◆ Problem requirements: All records are to be retyped faithfully and completely.

▼

Example test_iterations_onlyIfChanged_unimp_changes_existing_sched_changed_only_if_changed :
  let cfg := onlyIfChanged_config 0 None in
  let s := do_test_iterations cfg false (Some false) [] unimportant_changes in
  addBuildsetCalls s = [latest] /\ last_build s = Some (1500 + time_offset 0).
Proof. vm_compute. split; reflexivity. Qed.

Example test_iterations_onlyIfChanged_unimp_changes_existing_sched_same_only_if_changed :
  let cfg := onlyIfChanged_config 0 None in
  let s := do_test_iterations cfg false (Some true) [] unimportant_changes in
  addBuildsetCalls s = [] /\ last_build s = Some (1500 + time_offset 0).
Proof. vm_compute. split; reflexivity. Qed.

Example test_iterations_onlyIfChanged_changes_existing_scheduler_update_to_v3_5_0 :
  let cfg := onlyIfChanged_config 0 None in
  let s := do_test_iterations cfg false None []
             [(120, makeFakeChange 500 None, false);
              (1200, makeFakeChange 501 None, true);
              (1201, makeFakeChange 502 None, false)] in
  reported_times cfg s = [1500]
  /\ addBuildsetCalls s = [addBuildsetForChanges [500; 501; 502]]
  /\ last_build s = Some (1500 + time_offset 0).
Proof. vm_compute. repeat split; reflexivity. Qed.

Example test_iterations_onlyIfChanged_unimp_changes_force_at :
  let cfg := onlyIfChanged_config 0 (Some [23; 25; 27]) in
  let s := do_test_iterations cfg false (Some true) [] unimportant_changes in
  reported_times cfg s = [1500]
  /\ addBuildsetCalls s = [addBuildsetForChanges [500; 501]]
  /\ last_build s = Some (1500 + time_offset 0).
Proof. vm_compute. repeat split; reflexivity. Qed.

Example test_iterations_onlyIfChanged_off_branch_changes :
  let cfg := onlyIfChanged_config 0 None in
  let s := do_test_iterations cfg false (Some true) []
             [(60, makeFakeChange 500 (Some "testing"%string), true);
              (1700, makeFakeChange 501 (Some "staging"%string), true)] in
  addBuildsetCalls s = [] /\ last_build s = Some (1500 + time_offset 0).
Proof. vm_compute. split; reflexivity. Qed.

Example test_iterations_onlyIfChanged_mixed_changes :
  let cfg := onlyIfChanged_config 0 None in
  let s := do_test_iterations cfg false (Some true) [] mixed_changes in
  reported_times cfg s = [1500]
  /\ addBuildsetCalls s = [addBuildsetForChanges [500; 502; 503]]
  /\ last_build s = Some (1500 + time_offset 0).
Proof. vm_compute. repeat split; reflexivity. Qed.

End NightlyFacts.

(* ===================================================================== *)
(** ** More on the debouncer *)
(* ===================================================================== *)

Module DebounceMore.
Import Debounce DebounceAux DebounceFacts.

Local Arguments invoke : simpl never.

Ltac break w :=
  destruct w as [[wt ui ph tm st cd] sec inv infl lg fr nd].

Section Balanced.
Variable function : nat -> outcome.

Lemma balanced_boot wait0 ui0 : balanced (boot wait0 ui0).
Proof. split; [split; discriminate | reflexivity]. Qed.

Lemma step_balanced e w :
  balanced w -> forall w', step function e w = Ret w' -> balanced w'.
Proof.
  intros [Ht Hn] w'. break w. unfold balanced, timer_is_active, is_running in *. cbn in *.
  assert (Hw : ph = PH_WAITING ->
               exists t, tm = Some {| dc_time := t; dc_cancelled := false; dc_called := false |}).
  { intros Hp. apply Ht in Hp. destruct tm as [[t c k]|]; [|discriminate].
    unfold dc_active in Hp. cbn in Hp. destruct c, k; try discriminate. eauto. }
  assert (Hnw : ph <> PH_WAITING ->
               match tm with Some c => dc_active c | None => false end = false).
  { intros Hp. destruct (match tm with Some c => dc_active c | None => false end); [|reflexivity].
    exfalso. apply Hp, Ht. reflexivity. }
  destruct e; cbn -[invoke].
  - unfold call. cbn.
    destruct st; [intros [= <-]; cbn; split; assumption|].
    destruct ph; cbn in *.
    + intros [= <-]. cbn. split; [split; reflexivity | assumption].
    + destruct (Hw eq_refl) as [t ->]. destruct ui; cbn; intros [= <-]; cbn;
        (split; [split; reflexivity | assumption]).
    + intros [= <-]. cbn. split; [|assumption].
      split; [intros H; apply Ht in H; discriminate | discriminate].
    + intros [= <-]. cbn. split; assumption.
  - unfold stop. cbn -[invoke]. destruct ph; cbn -[invoke] in *.
    + intros [= <-]. cbn. split; assumption.
    + destruct (Hw eq_refl) as [t ->]. cbn -[invoke].
      rewrite invoke_flat_eq. unfold invoke_flat. cbn. subst infl.
      destruct (function inv); cbn; intros [= <-]; cbn;
        (split; [split; discriminate | reflexivity]).
    + intros [= <-]. cbn. split; assumption.
    + intros [= <-]. cbn. split; assumption.
  - intros [= <-]. cbn. split; assumption.
  - unfold clock_advance. cbn -[invoke].
    destruct tm as [c|]; [|intros [= <-]; cbn; split; assumption].
    destruct (dc_active c && _) eqn:E; [|intros [= <-]; cbn; split; assumption].
    apply andb_prop in E as [E _]. rewrite E in Ht.
    assert (ph = PH_WAITING) as -> by (apply Ht; reflexivity).
    rewrite invoke_flat_eq. unfold invoke_flat. cbn in *. subst infl.
    destruct (function inv); cbn; intros [= <-]; cbn;
      (split; [split; discriminate | reflexivity]).
  - destruct infl as [|infl]; [intros [= <-]; cbn; split; assumption|].
    cbn -[invoke]. unfold function_done, retry, retry_with.
    destruct ph; cbn in Hn; try discriminate; injection Hn as ->.
    + destruct failed; cbn; intros [= <-]; cbn;
        (split; [split; [intros H; apply Ht in H; discriminate | discriminate] | reflexivity]).
    + destruct st.
      * destruct failed; cbn -[invoke]; rewrite invoke_flat_eq; unfold invoke_flat; cbn;
          destruct (function inv); cbn; intros [= <-]; cbn;
          (split; [split; [intros H; apply Ht in H; discriminate | discriminate] | reflexivity]).
      * unfold call. destruct failed; cbn; intros [= <-]; cbn;
          (split; [split; reflexivity | reflexivity]).
Qed.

▲

◆ Answer area:
Example test_iterations_onlyIfChanged_unimp_changes_existing_sched_changed_only_if_changed :
  let cfg := onlyIfChanged_config 0 None in
  let s := do_test_iterations cfg false (Some false) [] unimportant_changes in
  addBuildsetCalls s = [latest] /\ last_build s = Some (1500 + time_offset 0).
Proof. vm_compute. split; reflexivity. Qed.

Example test_iterations_onlyIfChanged_unimp_changes_existing_sched_same_only_if_changed :
  let cfg := onlyIfChanged_config 0 None in
  let s := do_test_iterations cfg false (Some true) [] unimportant_changes in
  addBuildsetCalls s = [] /\ last_build s = Some (1500 + time_offset 0).
Proof. vm_compute. split; reflexivity. Qed.

Example test_iterations_onlyIfChanged_changes_existing_scheduler_update_to_v3_5_0 :
  let cfg := onlyIfChanged_config 0 None in
  let s := do_test_iterations cfg false None []
             [(120, makeFakeChange 500 None, false);
              (1200, makeFakeChange 501 None, true);
              (1201, makeFakeChange 502 None, false)] in
  reported_times cfg s = [1500]
  /\ addBuildsetCalls s = [addBuildsetForChanges [500; 501; 502]]
  /\ last_build s = Some (1500 + time_offset 0).
Proof. vm_compute. repeat split; reflexivity. Qed.

Example test_iterations_onlyIfChanged_unimp_changes_force_at :
  let cfg := onlyIfChanged_config 0 (Some [23; 25; 27]) in
  let s := do_test_iterations cfg false (Some true) [] unimportant_changes in
  reported_times cfg s = [1500]
  /\ addBuildsetCalls s = [addBuildsetForChanges [500; 501]]
  /\ last_build s = Some (1500 + time_offset 0).
Proof. vm_compute. repeat split; reflexivity. Qed.

Example test_iterations_onlyIfChanged_off_branch_changes :
  let cfg := onlyIfChanged_config 0 None in
  let s := do_test_iterations cfg false (Some true) []
             [(60, makeFakeChange 500 (Some "testing"%string), true);
              (1700, makeFakeChange 501 (Some "staging"%string), true)] in
  addBuildsetCalls s = [] /\ last_build s = Some (1500 + time_offset 0).
Proof. vm_compute. split; reflexivity. Qed.

Example test_iterations_onlyIfChanged_mixed_changes :
  let cfg := onlyIfChanged_config 0 None in
  let s := do_test_iterations cfg false (Some true) [] mixed_changes in
  reported_times cfg s = [1500]
  /\ addBuildsetCalls s = [addBuildsetForChanges [500; 502; 503]]
  /\ last_build s = Some (1500 + time_offset 0).
Proof. vm_compute. repeat split; reflexivity. Qed.

End NightlyFacts.

(* ===================================================================== *)
(** ** More on the debouncer *)
(* ===================================================================== *)

Module DebounceMore.
Import Debounce DebounceAux DebounceFacts.

Local Arguments invoke : simpl never.

Ltac break w :=
  destruct w as [[wt ui ph tm st cd] sec inv infl lg fr nd].

Section Balanced.
Variable function : nat -> outcome.

Lemma balanced_boot wait0 ui0 : balanced (boot wait0 ui0).
Proof. split; [split; discriminate | reflexivity]. Qed.

Lemma step_balanced e w :
  balanced w -> forall w', step function e w = Ret w' -> balanced w'.
Proof.
  intros [Ht Hn] w'. break w. unfold balanced, timer_is_active, is_running in *. cbn in *.
  assert (Hw : ph = PH_WAITING ->
               exists t, tm = Some {| dc_time := t; dc_cancelled := false; dc_called := false |}).
  { intros Hp. apply Ht in Hp. destruct tm as [[t c k]|]; [|discriminate].
    unfold dc_active in Hp. cbn in Hp. destruct c, k; try discriminate. eauto. }
  assert (Hnw : ph <> PH_WAITING ->
               match tm with Some c => dc_active c | None => false end = false).
  { intros Hp. destruct (match tm with Some c => dc_active c | None => false end); [|reflexivity].
    exfalso. apply Hp, Ht. reflexivity. }
  destruct e; cbn -[invoke].
  - unfold call. cbn.
    destruct st; [intros [= <-]; cbn; split; assumption|].
    destruct ph; cbn in *.
    + intros [= <-]. cbn. split; [split; reflexivity | assumption].
    + destruct (Hw eq_refl) as [t ->]. destruct ui; cbn; intros [= <-]; cbn;
        (split; [split; reflexivity | assumption]).
    + intros [= <-]. cbn. split; [|assumption].
      split; [intros H; apply Ht in H; discriminate | discriminate].
    + intros [= <-]. cbn. split; assumption.
  - unfold stop. cbn -[invoke]. destruct ph; cbn -[invoke] in *.
    + intros [= <-]. cbn. split; assumption.
    + destruct (Hw eq_refl) as [t ->]. cbn -[invoke].
      rewrite invoke_flat_eq. unfold invoke_flat. cbn. subst infl.
      destruct (function inv); cbn; intros [= <-]; cbn;
        (split; [split; discriminate | reflexivity]).
    + intros [= <-]. cbn. split; assumption.
    + intros [= <-]. cbn. split; assumption.
  - intros [= <-]. cbn. split; assumption.
  - unfold clock_advance. cbn -[invoke].
    destruct tm as [c|]; [|intros [= <-]; cbn; split; assumption].
    destruct (dc_active c && _) eqn:E; [|intros [= <-]; cbn; split; assumption].
    apply andb_prop in E as [E _]. rewrite E in Ht.
    assert (ph = PH_WAITING) as -> by (apply Ht; reflexivity).
    rewrite invoke_flat_eq. unfold invoke_flat. cbn in *. subst infl.
    destruct (function inv); cbn; intros [= <-]; cbn;
      (split; [split; discriminate | reflexivity]).
  - destruct infl as [|infl]; [intros [= <-]; cbn; split; assumption|].
    cbn -[invoke]. unfold function_done, retry, retry_with.
    destruct ph; cbn in Hn; try discriminate; injection Hn as ->.
    + destruct failed; cbn; intros [= <-]; cbn;
        (split; [split; [intros H; apply Ht in H; discriminate | discriminate] | reflexivity]).
    + destruct st.
      * destruct failed; cbn -[invoke]; rewrite invoke_flat_eq; unfold invoke_flat; cbn;
          destruct (function inv); cbn; intros [= <-]; cbn;
          (split; [split; [intros H; apply Ht in H; discriminate | discriminate] | reflexivity]).
      * unfold call. destruct failed; cbn; intros [= <-]; cbn;
          (split; [split; reflexivity | reflexivity]).
Qed.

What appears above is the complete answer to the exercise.